Eric’s been getting those looks for longer than I can remember. He told me once that they bothered him—how everyone here thinks he’s odd since his hair is such an unusual color, a genetic anomaly—but since we became friends with Amelia, he just jokes about the stares.
With all the looks I’ve been getting today, I think I understand why. It’s easier.
I give him a wry smile. “The only reason someone would have a heart attack over you is if you tried making a move on them.”
His hand flies to his heart. “Oh. Miss Alexa Dylan. I’m hurt.”
“Like you don’t already know how I feel about you.” I bat my eyelashes, then pretend to gag myself with my pointer finger.
“You two are so cute.” Amelia throws her arms around us and squeezes. “You’re like an old married couple, minus the old and married and couple parts.”
I push her away. “Disgusting.”
“Oh, you talking about yourself now?” Eric raises his thick eyebrows. “You’d better be, after making me watch your vegetarian food for so long.” He says “vegetarian” like it is something unholy. “What’s happening anyway? Why have you two been so gossipy today?”
“It’s a bit of a long story,” Amelia says, feigning disinterest.
“The recruiting officers aren’t here yet. We’ve got time.” He leans back in his chair and runs a hand through his unruly hair. Eric is wearing khakis and a light blue button-down, but he doesn’t let the nice clothes keep him from resting his loafers on the armrest of the chair in front of him.
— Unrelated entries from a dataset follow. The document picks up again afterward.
(* ===== verification/ObjectPoolProps.v ===== *)
(** * The object pool: one life per object

    Against the memory pool's refinement, the storage of live objects and of
    objects in their destructor is kept apart; clients that release what they
    hold never abort, and a release of anything else aborts before the
    destructor runs. *)

From S2P Require Import Prelude MemoryPool MemoryPoolProps ObjectPool.

Import MemoryPool MemoryPoolProps ObjectPool.

Module ObjectPoolProps.

Section props.
Context (P : params) (HP : params_ok P).
Context (new_node : gmap Z Z -> option Z) (storage_offset : Z) (room : Z).

Abbreviation Object := (Object storage_offset).

(** The system allocator: it has room for some nodes; a new node is none of the
    allocated ones, and its storage is not part of the pool's buffer. *)
Record new_node_ok : Prop := {
  nn_room N : Z.of_nat (size N) < room -> is_Some (new_node N);
  nn_fresh N n : new_node N = Some n -> N !! n = None;
  nn_null N n : new_node N = Some n -> n <> nullptr /\ Object n <> nullptr;
  nn_apart N n : new_node N = Some n -> slot_at P (Object n) = None;
}.
Context (HN : new_node_ok).

Fixpoint ochain (N : gmap Z Z) (head : Z) (l : list Z) : Prop :=
  match l with
  | [] => head = nullptr
  | n :: l => head = n /\ exists next, N !! n = Some next /\ ochain N next l
  end.

(** The memory pool holds [r], the overflow list is [ov], and the objects of the
    nodes [dv] are being destroyed. *)
Record pool_state (p : opool) (r : ref) (ov : list Z) (dv : gset Z) : Prop := {
  ps_pool : pool_rep P (pool_ p) r;
  ps_chain : ochain (nodes p) (overflow_head_ p) ov;
  ps_nodup : NoDup ov;
  ps_dom n : is_Some (nodes p !! n) <-> n ∈ ov \/ n ∈ dv;
  ps_disj n : n ∈ ov -> n ∉ dv;
  ps_node n : n ∈ ov \/ n ∈ dv -> n <> nullptr /\ Object n <> nullptr /\ slot_at P (Object n) = None;
}.

(** Live objects and objects in their destructor. *)
Definition live (r : ref) (ov : list Z) : gset Z :=
  set_map (slot_addr P) (held r) ∪ set_map Object (list_to_set ov : gset Z).
Definition dying (r : ref) (dv : gset Z) : gset Z :=
  set_map (slot_addr P) (releasing r) ∪ set_map Object dv.

Definition holds (p : opool) (L D : gset Z) : Prop :=
  exists r ov dv, pool_state p r ov dv /\ L = live r ov /\ D = dying r dv.

Lemma elem_of_live r ov a : a ∈ live r ov <->
  (exists s, a = slot_addr P s /\ s ∈ held r) \/ (exists n, a = Object n /\ n ∈ ov).
Proof. unfold live. rewrite elem_of_union, !elem_of_map. set_solver. Qed.

Lemma elem_of_dying r dv a : a ∈ dying r dv <->
  (exists s, a = slot_addr P s /\ s ∈ releasing r) \/ (exists n, a = Object n /\ n ∈ dv).
Proof. unfold dying. rewrite elem_of_union, !elem_of_map. set_solver. Qed.

Lemma Object_inj n n' : Object n = Object n' -> n = n'.
Proof. unfold ObjectPool.Object. lia. Qed.

Lemma slot_not_object p r ov dv s n :
  pool_state p r ov dv -> 0 <= s < kCapacity P -> n ∈ ov \/ n ∈ dv -> slot_addr P s <> Object n.
Proof.
  intros HS Hs Hn E. destruct (ps_node _ _ _ _ HS n Hn) as (_ & _ & H). rewrite <- E in H.
  assert (slot_at P (slot_addr P s) = Some s) as H' by (by apply slot_at_Some). congruence.
Qed.

Lemma slot_range p r ov dv s : pool_state p r ov dv ->
  s ∈ free r \/ s ∈ held r \/ s ∈ releasing r -> 0 <= s < kCapacity P.
Proof. intros HS Hs. by apply (rf_range _ _ (pr_ok _ _ _ (ps_pool _ _ _ _ HS))). Qed.

(** Membership of a slot or a node, given where the other kind may be. *)
Lemma live_slot p r ov dv s : pool_state p r ov dv -> 0 <= s < kCapacity P ->
  slot_addr P s ∈ live r ov <-> s ∈ held r.
Proof.
  intros HS Hs. rewrite elem_of_live. split; [|eauto].
  intros [(s' & E & H)|(n & E & Hn)]; [apply slot_addr_inj in E; [by subst|done]|].
  exfalso. eapply slot_not_object; eauto.
Qed.

Lemma dying_slot p r ov dv s : pool_state p r ov dv -> 0 <= s < kCapacity P ->
  slot_addr P s ∈ dying r dv <-> s ∈ releasing r.
Proof.
  intros HS Hs. rewrite elem_of_dying. split; [|eauto].
  intros [(s' & E & H)|(n & E & Hn)]; [apply slot_addr_inj in E; [by subst|done]|].
  exfalso. eapply slot_not_object; eauto.
Qed.

Lemma live_node r ov p dv n : pool_state p r ov dv -> slot_at P (Object n) = None ->
  Object n ∈ live r ov <-> n ∈ ov.
Proof.
  intros HS Hn. rewrite elem_of_live. split; [|eauto].
  intros [(s & E & H)|(n' & E & Hn')]; [|apply Object_inj in E; by subst].
  exfalso. assert (slot_at P (Object n) = Some s) as H'; [|congruence].
  apply slot_at_Some; [done|]. split; [done|]. eapply slot_range; eauto.
Qed.

Lemma dying_node r ov p dv n : pool_state p r ov dv -> slot_at P (Object n) = None ->
  Object n ∈ dying r dv <-> n ∈ dv.
Proof.
  intros HS Hn. rewrite elem_of_dying. split; [|eauto].
  intros [(s & E & H)|(n' & E & Hn')]; [|apply Object_inj in E; by subst].
  exfalso. assert (slot_at P (Object n) = Some s) as H'; [|congruence].
  apply slot_at_Some; [done|]. split; [done|]. eapply slot_range; eauto.
Qed.
(* ===== verification/Multiset.v ===== *)
(** * The multiset extension of a well-founded relation

    Replacing one element of a list by any number of smaller ones, and dropping
    elements, terminates. Loops whose body may add work use it as their measure. *)

From S2P Require Import Prelude.

Module Multiset.

Section multiset.
Context {A : Type} (R : A -> A -> Prop).

Definition mless (l' l : list A) : Prop :=
  exists x l1 ys, l ≡ₚ x :: l1 /\ l' ⊆+ ys ++ l1 /\ forall y, y ∈ ys -> R y x.

Lemma mless_sub l'' l' l : mless l'' l' -> l' ⊆+ l -> mless l'' l.
Proof.
  intros (x & l1 & ys & Hp & Hs & HR) Hl. apply submseteq_Permutation in Hl as [k Hk].
  exists x, (l1 ++ k), ys. split_and!; [by rewrite Hk, Hp | | done].
  rewrite Hs, app_assoc. apply submseteq_inserts_r. done.
Qed.

Lemma Acc_sub l l' : Acc mless l -> l' ⊆+ l -> Acc mless l'.
Proof. intros [H] Hs. constructor. intros l'' Hl. apply H. by eapply mless_sub. Qed.

Lemma Acc_app_smaller x l ys :
  (forall y, R y x -> forall l, Acc mless l -> Acc mless (y :: l)) -> Acc mless l ->
  (forall y, y ∈ ys -> R y x) -> Acc mless (ys ++ l).
Proof.
  intros Hx Hl. induction ys as [|y ys IH]; intros Hys; [done|]. simpl. apply Hx; [apply Hys; set_solver|].
  apply IH. intros; apply Hys; set_solver.
Qed.

Lemma Acc_cons x : Acc R x -> forall l, Acc mless l -> Acc mless (x :: l).
Proof.
  intros HR. induction HR as [x _ IHx]. intros l HW. pose proof HW as HW0. induction HW as [l HW IHl].
  constructor. intros l'' (z & l1 & ys & Hp & Hs & HR').
  destruct (Permutation_cons_inv_r _ _ _ Hp) as (k1 & k2 & Heq & Hk).
  destruct k1 as [|w k1]; injection Heq as -> ->.
  - eapply Acc_sub; [|exact Hs]. apply Acc_app_smaller with (x := z); [done | | done].
    eapply Acc_sub; [exact HW0|]. simpl in Hk. by rewrite Hk.
  - eapply Acc_sub; [apply (IHl (ys ++ k1 ++ k2))|].
    + exists z, (k1 ++ k2), ys. split_and!; [by rewrite Permutation_middle | done | done].
    + apply HW. exists z, (k1 ++ k2), ys. split_and!; [by rewrite Permutation_middle | done | done].
    + rewrite Hs, Hk. simpl. by rewrite (Permutation_middle ys (k1 ++ k2)).
Qed.

Theorem mless_wf : well_founded R -> well_founded mless.
Proof.
  intros HR l. induction l as [|x l IH].
  - constructor. intros l' (x & l1 & ys & Hp & _). by apply Permutation_nil_cons in Hp.
  - by apply Acc_cons.
Qed.

End multiset.

End Multiset.
Record tracks i act p st l ts free : Prop := {
  tr_index : holds (TimerLess st) i (dom st) l;
  tr_names : names st l ts;
  tr_active k a : act !! k = Some a <-> a ∈ l /\ exists t, st !! a = Some t /\ sequence t = k;
  tr_pool : pool_live p (dom st);
  tr_objects a : a ∈ dom st <-> a ∈ l \/ a ∈ free.*1;
  tr_free a t : (a, t) ∈ free -> (a ∉ l) /\ st !! a = Some t;
  tr_nodup : NoDup free.*1;
}.

Lemma tracks_empty i p : holds (TimerLess ∅) i ∅ [] -> pool_live p ∅ -> tracks i ∅ p ∅ [] [] [].
Proof.
  intros HI HP. split; cbn; rewrite ?dom_empty_L; auto.
  - constructor.
  - intros k a. rewrite lookup_empty. split; [done | intros [? _]; set_solver].
  - set_solver.
  - set_solver.
  - constructor.
Qed.

Lemma tracks_deref i act p st l ts free a : tracks i act p st l ts free -> a ∈ l ->
  exists t, st !! a = Some t /\ t ∈ ts.
Proof. intros H. apply names_elem, H. Qed.

Lemma tracks_Empty i act p st l ts free : tracks i act p st l ts free -> idx_Empty i = bool_decide (ts = []).
Proof. intros H. rewrite (idx_Empty_ok _ _ _ _ (tr_index _ _ _ _ _ _ _ H)). by destruct (tr_names _ _ _ _ _ _ _ H). Qed.

(** The earliest timer. *)
Lemma tracks_Earliest i act p st l ts free : tracks i act p st l ts free ->
  match ts with
  | [] => l = [] /\ idx_Earliest i = Val nullptr
  | t :: _ => exists a l', l = a :: l' /\ idx_Earliest i = Val a /\ st !! a = Some t /\ act !! sequence t = Some a
  end.
Proof.
  intros H. rewrite (idx_Earliest_ok _ _ _ _ _ (tr_index _ _ _ _ _ _ _ H)).
  pose proof (tr_names _ _ _ _ _ _ _ H) as HN. inversion HN as [|a t l' ts' Ha _]; subst; [done|].
  exists a, l'. split_and!; try done. apply (tr_active _ _ _ _ _ _ _ H). split; [set_solver|]. eauto.
Qed.

Lemma tracks_region i act p st l ts free a : tracks i act p st l ts free -> a ∈ dom st -> a <> nullptr.
Proof.
  intros H Ha ->. destruct (holds_in _ _ _ _ (tr_index _ _ _ _ _ _ _ H)) as (_ & _ & _ & Hr). by apply region_null, Hr.
Qed.

Lemma tracks_has_timer i act p st l ts free id : tracks i act p st l ts free ->
  has_timer id ts = bool_decide (is_Some (act !! id)).
Proof.
  intros H. apply eq_bool_prop_intro. rewrite !Is_true_true, bool_decide_eq_true, has_timer_true. split.
  - intros (t & Ht & Hs). destruct (names_elem_r _ _ _ _ (tr_names _ _ _ _ _ _ _ H) Ht) as (a & Ha & E).
    exists a. apply (tr_active _ _ _ _ _ _ _ H). eauto.
  - intros [a Ha]. apply (tr_active _ _ _ _ _ _ _ H) in Ha as [Ha (t & Ht & Hs)].
    destruct (tracks_deref _ _ _ _ _ _ _ _ H Ha) as (t' & Ht' & Hin). rewrite Ht in Ht'. injection Ht' as <-. eauto.
Qed.

Lemma tracks_seq_inj i act p st l ts free x y t u : tracks i act p st l ts free -> NoDup (map sequence ts) ->
  x ∈ l -> y ∈ l -> st !! x = Some t -> st !! y = Some u -> sequence t = sequence u -> x = y.
Proof. intros H HN. eapply names_seq_inj; [apply H | done]. Qed.

(** A new object, linked nowhere. *)
Lemma tracks_acquire i act p st l ts free t :
  tracks i act p st l ts free -> Z.of_nat (size (dom st)) < room ->
  exists p' a, pool_Acquire p = Val (p', a) /\ (a ∉ dom st) /\
    tracks (idx_construct i a) act p' (<[a := t]> st) l ts ((a, t) :: free).
Proof.
  intros H Hr. destruct (pool_Acquire_ok _ _ (tr_pool _ _ _ _ _ _ _ H) Hr) as (p' & a & E & Ha & Hreg & HP).
  exists p', a. split_and!; [done | done |].
  assert (a ∉ l) as Hal by (intros Hx; apply Ha, (tr_objects _ _ _ _ _ _ _ H); auto).
  assert (a ∉ free.*1) as Haf by (intros Hx; apply Ha, (tr_objects _ _ _ _ _ _ _ H); auto).
  assert (forall x, x ∈ dom st -> <[a := t]> st !! x = st !! x) as Hst.
  { intros x Hx. rewrite lookup_insert_ne; [done|]. by intros ->. }
  assert (forall x, x ∈ l -> x ∈ dom st) as Hl by (intros x Hx; apply (tr_objects _ _ _ _ _ _ _ H); auto).
  split.
  - rewrite dom_insert_L. eapply holds_order; [apply _ | by apply idx_construct_ok; [apply H | |] |].
    apply order_agree. auto.
  - eapply names_store; [apply H|]. auto.
  - intros k b. rewrite (tr_active _ _ _ _ _ _ _ H). split; intros [Hb (u & Hu & Hs)]; (split; [done|]); exists u.
    + by rewrite Hst by auto.
    + by rewrite Hst in Hu by auto.
  - by rewrite dom_insert_L.
  - intros b. rewrite dom_insert_L, elem_of_union, elem_of_singleton, (tr_objects _ _ _ _ _ _ _ H). cbn.
    rewrite elem_of_cons. tauto.
  - intros b u [[= -> ->]|Hb]%elem_of_cons; [by rewrite lookup_insert_eq|].
    destruct (tr_free _ _ _ _ _ _ _ H b u Hb) as [H1 H2]. split; [done|]. rewrite Hst; [done|]. by apply elem_of_dom.
  - cbn. apply NoDup_cons. split; [done | apply H].
Qed.

(** A free object is entered into the index and the table. *)
Lemma tracks_link i act p st l ts free a t :
  tracks i act p st l ts ((a, t) :: free) -> act !! sequence t = None ->
  exists i', idx_Insert (TimerLess st) i a = Val (i', true) /\
    tracks i' (<[sequence t := a]> act) p st (insert_sorted (TimerLess st) a l) (insert_timer t ts) free.
Proof.
  intros H Hact. destruct (tr_free _ _ _ _ _ _ _ H a t ltac:(set_solver)) as [Hal Ht].
  assert (a ∈ dom st) as Had by (by apply elem_of_dom).
  destruct (idx_Insert_ok _ _ _ _ a _ (tr_index _ _ _ _ _ _ _ H) Had Hal) as (i' & E & HI). exists i'. split; [done|].
  assert (forall b, b ∈ insert_sorted (TimerLess st) a l <-> b = a \/ b ∈ l) as Hin.
  { intros b. by rewrite insert_sorted_perm, elem_of_cons. }
  pose proof (tr_nodup _ _ _ _ _ _ _ H) as HN. cbn in HN. apply NoDup_cons in HN as [Haf HN].
  split; auto; try apply H.
  - apply names_insert; [done | apply H].
  - intros k b. rewrite Hin. destruct (decide (k = sequence t)) as [->|Hk].
    + rewrite lookup_insert_eq. split; [intros [= <-]; split; [by left | eauto]|].
      intros [[->|Hb] (u & Hu & Hs)]; [done|]. exfalso.
      assert (act !! sequence t = Some b) by (apply (tr_active _ _ _ _ _ _ _ H); eauto). congruence.
    + rewrite lookup_insert_ne, (tr_active _ _ _ _ _ _ _ H) by done. split; [intros [? ?]; auto|].
      intros [[->|Hb] (u & Hu & Hs)]; [|eauto]. exfalso. congruence.
  - intros b. rewrite (tr_objects _ _ _ _ _ _ _ H), Hin. cbn. rewrite elem_of_cons. tauto.
  - intros b u Hb. rewrite Hin. destruct (tr_free _ _ _ _ _ _ _ H b u ltac:(set_solver)) as [H1 H2].
    split; [|done]. intros [->|?]; [|done]. apply Haf. apply list_elem_of_fmap. by exists (a, u).
Qed.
The year nine boys sitting on either side of it turn to us, scowls already slipping across their faces, but don’t make a move when they spot Amelia. She smiles at them and waves them away. There’s a reason everyone in Amelia’s family is in politics.
Eric meets my eye. “So?”
“It’s not actually a long story.” I shrug. “It’s just that the Ram apparently has been spreading a rumor that she wants to attack me during the assembly.”
“You mean your pretty face is going to be all messed up by the end of this?” He reaches over Amelia to gingerly pat my head, a melodramatic pout on his lips. I glower and it transforms into a grin. I swat him away.
Amelia slaps her hands over our mouths. “Shhh.” The house lights dim. “It’s starting.”
In other news, I currently have half a contact lens stuck in my left eye (it ripped in half last night and I was only able to find and pull out one part–I cannot, for the life of me, find the other half, although I can feel it stuck in there) (I know, I’m sorry people who have phobias of eye problems–*cough* Hannah), but yeah. I’m going to go try to figure out what to do about that now. Then work on NaNo until my guilt and panic win out over doing homework.